Being a Worry Wart Can Be Exhausting
Last updated: December 2021
Sometimes my mind spins around and can’t settle on an answer as to what is dry skin, what is a wart, what is actinic keratosis, and what is squamous cell cancer.
My dry skin complicates the picture. If it flakes, it could be just dry skin. Or it could be a pre-cancer or a cancer. Having a tendency to pick, complicated matters more. I go on an exploratory mission to see what will dislodge and what won’t, and if it dislodges, will it come back.
Worrying about skin cancer
I have an active imagination and a tendency to catastrophize. I picture a scenario where a spot on my eyelid is a squamous cell cancer that will require Mohs surgery. The doctor is going to stick a needle in my eyelid. I’m going to be so freaked out. I’m definitely going to have to take something to calm down before this procedure.
But wait, I don’t even have a procedure scheduled. Creating your own stress is not good for the body. You can stimulate the flight or fight response without having any enemy, except your own mind. Time for some cognitive-behavioral therapy:
Is the spot on my eyelid skin cancer?
The tiny bumpy area on my eyelid has been there for a while. When I tried to put eyeliner on it back in pre-pandemic days when I wore eyeliner, it got stuck on this spot. I pointed it out to my doctor, and she said not to worry about it.
Thinking things through to a reasonable conclusion is a good way to calm down, but at the same time, I don’t want to gloss over signs. Recently I looked and saw a bigger piece of flaking skin that I swiped off my eyelid. I looked again a few weeks later, and it was flaking again. I’m going to try to remember to point it out at my next visit. Better yet, I should write it down. And then I should try to leave the spot, and the concern, alone.
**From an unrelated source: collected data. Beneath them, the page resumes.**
Lemma hasRole_VStr_true s r :
  hasRole s (VStr r) = Normal (VBool true)
  ↔ to_boolean (user s) = true ∧ get (user s) "userType" = Normal (VStr r).
Proof.
  unfold hasRole. destruct (to_boolean (user s)) eqn:Hu.
  - assert (nullish (user s) = false) as Hn
      by (destruct (user s); try discriminate; done).
    destruct (get_present (user s) "userType" Hn) as [ut Hut]. rewrite Hut. simpl.
    split.
    + intros [= E]. apply strict_equals_VStr in E. subst. auto.
    + intros [_ [= ->]]. simpl. by rewrite String.eqb_refl.
  - simpl. split.
    + intros [= E]. rewrite E in Hu. discriminate.
    + intros [? _]. discriminate.
Qed.

Lemma includes_VStr roles ut :
  includes (VStr <$> roles) ut = true ↔ ∃ r, r ∈ roles ∧ ut = VStr r.
Proof.
  rewrite includes_spec. split.
  - intros (y & Hy & E). apply list_elem_of_fmap in Hy as (r & -> & Hr).
    exists r. split; [done|].
    destruct ut; simpl in E; try discriminate.
    apply String.eqb_eq in E. by subst.
  - intros (r & Hr & ->). exists (VStr r). split.
    + apply list_elem_of_fmap. eauto.
    + simpl. apply String.eqb_refl.
Qed.

(** X14.  [canAccess] on role strings is [hasRole] for one of them, behind
    the authentication guard.  In every state, if [canAccess] returns [true]
    for a list of role strings then [hasRole] returns [true] for one of them;
    while [isAuthenticated] is truthy the converse holds too. *)
Theorem canAccess_iff_some_hasRole (s : AuthState) (roles : list string) :
  (canAccess s (VStr <$> roles) = Normal (VBool true) →
   ∃ r, r ∈ roles ∧ hasRole s (VStr r) = Normal (VBool true))
  ∧ (to_boolean (isAuthenticated s) = true →
     (∃ r, r ∈ roles ∧ hasRole s (VStr r) = Normal (VBool true)) →
     canAccess s (VStr <$> roles) = Normal (VBool true)).
Proof.
  unfold canAccess. split.
  - destruct (to_boolean (isAuthenticated s)); simpl; [|discriminate].
    destruct (get (user s) "userType") as [ut|] eqn:Hut; simpl; [|discriminate].
    intros [= E]. apply includes_VStr in E as (r & Hr & ->).
    exists r. split; [done|]. apply hasRole_VStr_true. split; [|done].
    destruct (user s) as [| |b|str|ref props]; simpl in *; try discriminate; done.
  - intros -> (r & Hr & H). apply hasRole_VStr_true in H as [_ Hut].
    simpl. rewrite Hut. simpl. f_equal. f_equal.
    apply includes_VStr. eauto.
Qed.

Lemma canAccess_iff_some_hasRole_witness :
  (to_boolean (VBool true) = true
   ∧ ∃ r, r ∈ ["staff"; "admin"]
          ∧ hasRole (mkAuthState admin (VStr "t1") (VBool true) (VBool false) VNull)
              (VStr r) = Normal (VBool true))
  ∧ canAccess (mkAuthState admin (VStr "t1") (VBool true) (VBool false) VNull)
      (VStr <$> ["staff"; "admin"]) = Normal (VBool true).
Proof.
  assert (∃ r, r ∈ ["staff"; "admin"]
               ∧ hasRole (mkAuthState admin (VStr "t1") (VBool true) (VBool false) VNull)
                   (VStr r) = Normal (VBool true)) as H.
  { exists "admin". split; [|reflexivity].
    apply list_elem_of_further, list_elem_of_here. }
  split; [split; [reflexivity | exact H]|].
  exact (proj2 (canAccess_iff_some_hasRole
                  (mkAuthState admin (VStr "t1") (VBool true) (VBool false) VNull)
                  ["staff"; "admin"]) eq_refl H).
Defined.

(** ** Profile and password *)

(** X15.  [changePassword] never dispatches, however the request settles,
    so it cannot change the state.  Any fulfilled reply, whatever it
    carries, counts as success: one success notification and
    [{success: true}].  A rejection with an error object gives one error
    notification and [{success: false, message}], the message being
    [response.data.message] of the error when the error carries one and it
    is truthy, and ["Password change failed"] in every other case. *)
Theorem changePassword_never_dispatches (passwordData : value) (reply : settled) :
  dispatched (effects (changePassword passwordData reply)) = []
  ∧ (∀ res, reply = Fulfilled res →
     changePassword passwordData reply
     = mkAct [Request "PUT" "/api/auth/password" (Data passwordData);
              ToastSuccess (VStr "Password changed successfully!")]
             (Normal Success))
  ∧ (∀ reason, reply = Rejected reason → nullish reason = false →
     ∃ message,
       changePassword passwordData reply
       = mkAct [Request "PUT" "/api/auth/password" (Data passwordData);
                ToastError message]
               (Normal (Failure message))
       ∧ (∀ r d m,
            get reason "response" = Normal r →
            get r "data" = Normal d →
            get d "message" = Normal m →
            to_boolean m = true →
            message = m)
       ∧ (message = VStr "Password change failed"
          ∨ ∃ r d,
              get reason "response" = Normal r
              ∧ get r "data" = Normal d
              ∧ get d "message" = Normal message
              ∧ to_boolean message = true)).
Proof.
  split; [|split].
  - destruct reply as [res | reason]; [reflexivity|].
    run_more. destruct (failure_message (Rejection reason) "Password change failed");
      reflexivity.
  - intros res ->. reflexivity.
  - intros reason -> Hn.
    destruct (failure_message_Rejection reason "Password change failed" Hn)
      as (message & Hm & Htruthy & Hor).
    exists message. split; [|split; assumption].
    run_more. rewrite Hm. reflexivity.
Qed.

Lemma changePassword_never_dispatches_witness :
  (Rejected (axios_error "wrong password") = Rejected (axios_error "wrong password")
   ∧ nullish (axios_error "wrong password") = false)
  ∧ ∃ message,
      changePassword (VObj 8 [("newPassword", VStr "pw2")])
        (Rejected (axios_error "wrong password"))
      = mkAct [Request "PUT" "/api/auth/password"
                 (Data (VObj 8 [("newPassword", VStr "pw2")]));
               ToastError message]
              (Normal (Failure message))
      ∧ (∀ r d m,
           get (axios_error "wrong password") "response" = Normal r →
           get r "data" = Normal d →
           get d "message" = Normal m →
           to_boolean m = true →
           message = m)
      ∧ (message = VStr "Password change failed"
         ∨ ∃ r d,
             get (axios_error "wrong password") "response" = Normal r
             ∧ get r "data" = Normal d
             ∧ get d "message" = Normal message
             ∧ to_boolean message = true).
Proof.
  split; [split; reflexivity|].
  exact (proj2 (proj2 (changePassword_never_dispatches
                         (VObj 8 [("newPassword", VStr "pw2")])
                         (Rejected (axios_error "wrong password"))))
           (axios_error "wrong password") eq_refl eq_refl).
Defined.
Lemma targetLoop_order cmp1 cmp2 cmpLabel target agg d1 d2 :
  Forall (fun s => forall a c, sameUpToOrder (cmp1 a s c) (cmp2 a s c)) target ->
  Permutation d1 d2 ->
  sameLoopState (targetLoop cmp1 cmpLabel target agg d1)
                (targetLoop cmp2 cmpLabel target agg d2).
Proof.
  intros Hcmp. revert agg d1 d2.
  induction Hcmp as [|x rest Hx _ IH]; intros agg d1 d2 Hd; simpl; [done|].
  destruct (agg !! Ident x) as [[orig|]|]; [|done|].
  - specialize (Hx orig cmpLabel).
    destruct (cmp1 orig x cmpLabel) as [ds1|p1], (cmp2 orig x cmpLabel) as [ds2|p2];
      simpl in *; try done.
    apply IH. by apply Permutation_app.
  - apply IH. by apply Permutation_app.
Qed.

Lemma compareSymbolListWith_order cmp1 cmp2 source target cmpLabel :
  Forall (fun s => forall a c, sameUpToOrder (cmp1 a s c) (cmp2 a s c)) target ->
  sameUpToOrder (compareSymbolListWith rt1 cmp1 source target cmpLabel)
                (compareSymbolListWith rt2 cmp2 source target cmpLabel).
Proof.
  intros Hcmp. rewrite !compareSymbolListWith_spec.
  pose proof (targetLoop_order cmp1 cmp2 cmpLabel target (buildAgg source) [] []
                Hcmp (Permutation_refl _)) as H.
  destruct (targetLoop cmp1 cmpLabel target (buildAgg source) []) as [[agg1 d1]|p1],
           (targetLoop cmp2 cmpLabel target (buildAgg source) []) as [[agg2 d2]|p2];
    simpl in *; try done.
  destruct H as [-> Hd]. apply Permutation_app; [done|].
  apply fmap_Permutation, unconsumed_Permutation.
  by rewrite !range_perm.
Qed.
(** X15: whatever the dictionary, [dataset_uri] only appends to the log, at
    most two entries, and draws at most as many UUIDs as it appends entries:
    no random id is used without a log entry. *)
Theorem dataset_uri_effects (E : Env) (d : gmap string value) (st : state) :
  effects 2 st (dataset_uri E d st).2.
Proof.
  pose proof (catalog_uri_effects E st) as Hcat.
  destruct (catalog_uri_returns E st) as (c & st1 & Hc).
  rewrite Hc in Hcat. cbn [snd] in Hcat.
  rewrite (dataset_uri_shape E d st st1 c Hc).
  destruct (truthy (dict_get d "uri")); [apply effects_refl|].
  destruct (scanned "uri" "uri" d) as [u1|e0]; [|apply effects_refl].
  destruct (truthy u1); [apply effects_refl|].
  destruct (truthy (dict_get d "id")); cbn [snd].
  - apply (effects_mono 1); [lia|done].
  - by apply effects_logged_fresh.
Qed.

(** ** More on the publisher URI *)

Lemma publisher_uri_shape (E : Env) (d : gmap string value) (st st1 : state)
    (c : string) :
  catalog_uri E st = (Ok (VStr c), st1) ->
  publisher_uri_from_dataset_dict E d st =
  if truthy (dict_get d "pubisher_uri")
  then (Ok (dict_get d "pubisher_uri"), st)
  else
    match scanned "pubisher_uri" "publisher_uri" d with
    | Raise e => (Raise e, st)
    | Ok u1 =>
        if truthy u1 then (Ok u1, st)
        else if truthy (dict_get d "organization") then
          match dict_get d "organization" with
          | VDict o =>
              match o !! "id" with
              | Some id =>
                  (Ok (VStr (rstrip "/" c +:+ "/organization/" +:+ str E id)),
                   st1)
              | None => (Raise (KeyError "id"), st1)
              end
          | _ => (Raise TypeError, st1)
          end
        else (Ok u1, st)
    end.
Proof.
  intros Hc. unfold publisher_uri_from_dataset_dict. cbv zeta.
  destruct (truthy (dict_get d "pubisher_uri")) eqn:Hu; cbn [negb].
  { by rewrite bind_ret, Hu. }
  destruct (scanned "pubisher_uri" "publisher_uri" d) as [u1|e] eqn:Hs.
  2:{ apply bind_Raise. by rewrite scan_steps, Hs. }
  rewrite (bind_Ok _ _ _ st u1); [|by rewrite scan_steps, Hs].
  destruct (truthy u1) eqn:Hu1; cbn [negb andb]; [done|].
  destruct (truthy (dict_get d "organization")) eqn:Ho; [|done].
  pose proof (truthy_dict_get _ _ Ho) as Hl.
  rewrite (bind_Ok _ _ _ _ _ Hc). cbn [method_rstrip]. rewrite bind_ret.
  rewrite (bind_Ok _ _ _ _ _ (dict_getitem_Some _ _ _ _ Hl)).
  destruct (dict_get d "organization") as [| | |o]; try done.
  cbn [getitem]. unfold bind, dict_getitem. by destruct (o !! "id").
Qed.

(** X10: with no organization, [publisher_uri_from_dataset_dict] returns what
    the field and the [extras] left, usable or not: an empty [pubisher_uri]
    field, or an empty [value] of the first entry named ["publisher_uri"],
    comes back as it is (the empty string), not as [None]. *)
Theorem publisher_uri_empty_value (E : Env) (d : gmap string value)
    (st : state) :
  truthy (dict_get d "pubisher_uri") = false ->
  truthy (dict_get d "organization") = false ->
  (d !! "extras" = None ->
   publisher_uri_from_dataset_dict E d st =
   (Ok (dict_get d "pubisher_uri"), st)) /\
  (forall (pre post : list value) (e : gmap string value) (v : value),
     d !! "extras" = Some (VList (pre ++ VDict e :: post)) ->
     forallb (fun x => is_extra x && negb (has_key "publisher_uri" x)) pre
       = true ->
     e !! "key" = Some (VStr "publisher_uri") ->
     e !! "value" = Some v ->
     truthy v = false ->
     publisher_uri_from_dataset_dict E d st = (Ok v, st)).
Proof.
  intros Hu Ho. destruct (catalog_uri_returns E st) as (c & st1 & Hc).
  rewrite (publisher_uri_shape E d st st1 c Hc), Hu. split.
  - intros Hex. by rewrite (scanned_no_extras _ _ _ Hex), Hu, Ho.
  - intros pre post e v Hex Hpre Hk Hv Hf.
    rewrite (scanned_list _ _ _ _ Hex).
    by rewrite (scan_first_match _ pre post e v _ Hpre Hk Hv), Hf, Ho.
Qed.
(** X8.  For a position in [0, 58] and a roll in [1, 6], the advance
    function returns the position it was given exactly on the cells 57 and
    58: from everywhere else a move changes the position. *)
Theorem advance_fixed_points (self : LudoEnv) (p roll : Z) :
  0 <= p <= FINAL_SQUARE → 1 <= roll <= 6 →
  _calculate_new_position self p roll = p ↔ 57 <= p.
Proof.
  unfold FINAL_SQUARE. intros Hp Hroll.
  destruct (decide (p < 52)) as [Hlt|Hge].
  - rewrite calculate_on_loop by done.
    assert ((p + roll) `mod` 52 ≠ p) as Hmoved.
    { destruct (decide (p + roll < 52)) as [Hsmall|Hwrap].
      - rewrite Z.mod_small by lia. lia.
      - replace (p + roll) with (p + roll - 52 + 1 * 52) by lia.
        rewrite Z_mod_plus_full, Z.mod_small by lia. lia. }
    case_bool_decide as Hin; [|lia].
    rewrite home_entry_table in *.
    destruct (agent_selection self); apply range_elem in Hin;
      change (range ?a ?b !!! 0%nat) with a; lia.
  - unfold _calculate_new_position.
    destruct (Z.ltb_spec p 52); [lia|].
    destruct (Z.ltb_spec p 57); lia.
Qed.

Lemma calculate_in_home (self : LudoEnv) (p roll : Z) :
  52 <= p <= FINAL_SQUARE → 0 <= roll →
  p <= _calculate_new_position self p roll <= FINAL_SQUARE.
Proof.
  unfold FINAL_SQUARE, _calculate_new_position. intros Hp Hroll.
  destruct (Z.ltb_spec p 52); [lia|].
  destruct (Z.ltb_spec p 57); lia.
Qed.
When the worry is worth it
Most often, a doctor telling you not to worry is reassurance enough. But there is always an exception. A doctor told me not to worry about a spot that turned into something that I did need to worry about. It was an irritated small circle on my ankle. A dermatologist, not my regular one, said it could be an infection. She told me to apply an antibiotic. That didn’t work, and by the time they finally biopsied it and did Mohs on it, the hole was about the size of a quarter and needed a graft from my side to plug it.
Wart or skin cancer?
Warts are not just for witches. They are viruses that my immune system doesn’t fight off. My immune system is compromised, due to the prednisone that I take to tamp down graft vs. host disease resulting from my stem cell transplant.
I wanted to send my dermatologist a photo of a little dark speckled spot under my eyebrow. It wasn’t showing up well on the photo. So – don’t try this at home – I dislodged it a little bit with my fingernail. You really don’t want to irritate your skin just to get a good photo! It was half on, half off. I nudged it some more, and it came off.
Give yourself a break
I figured it must be a wart. It never came back, and so my suspicion was confirmed. But still, it wasn’t helpful. Neither is imagining you’re going to get a needle in your eyelid. A wise person once told me that if you worry about a potential problem that does indeed happen, you’re making yourself live through it twice, once in your imagination and once in reality. Take that mind, and give yourself a break! Easier said than done, but worth the effort.
How often do you worry about skin cancer coming back?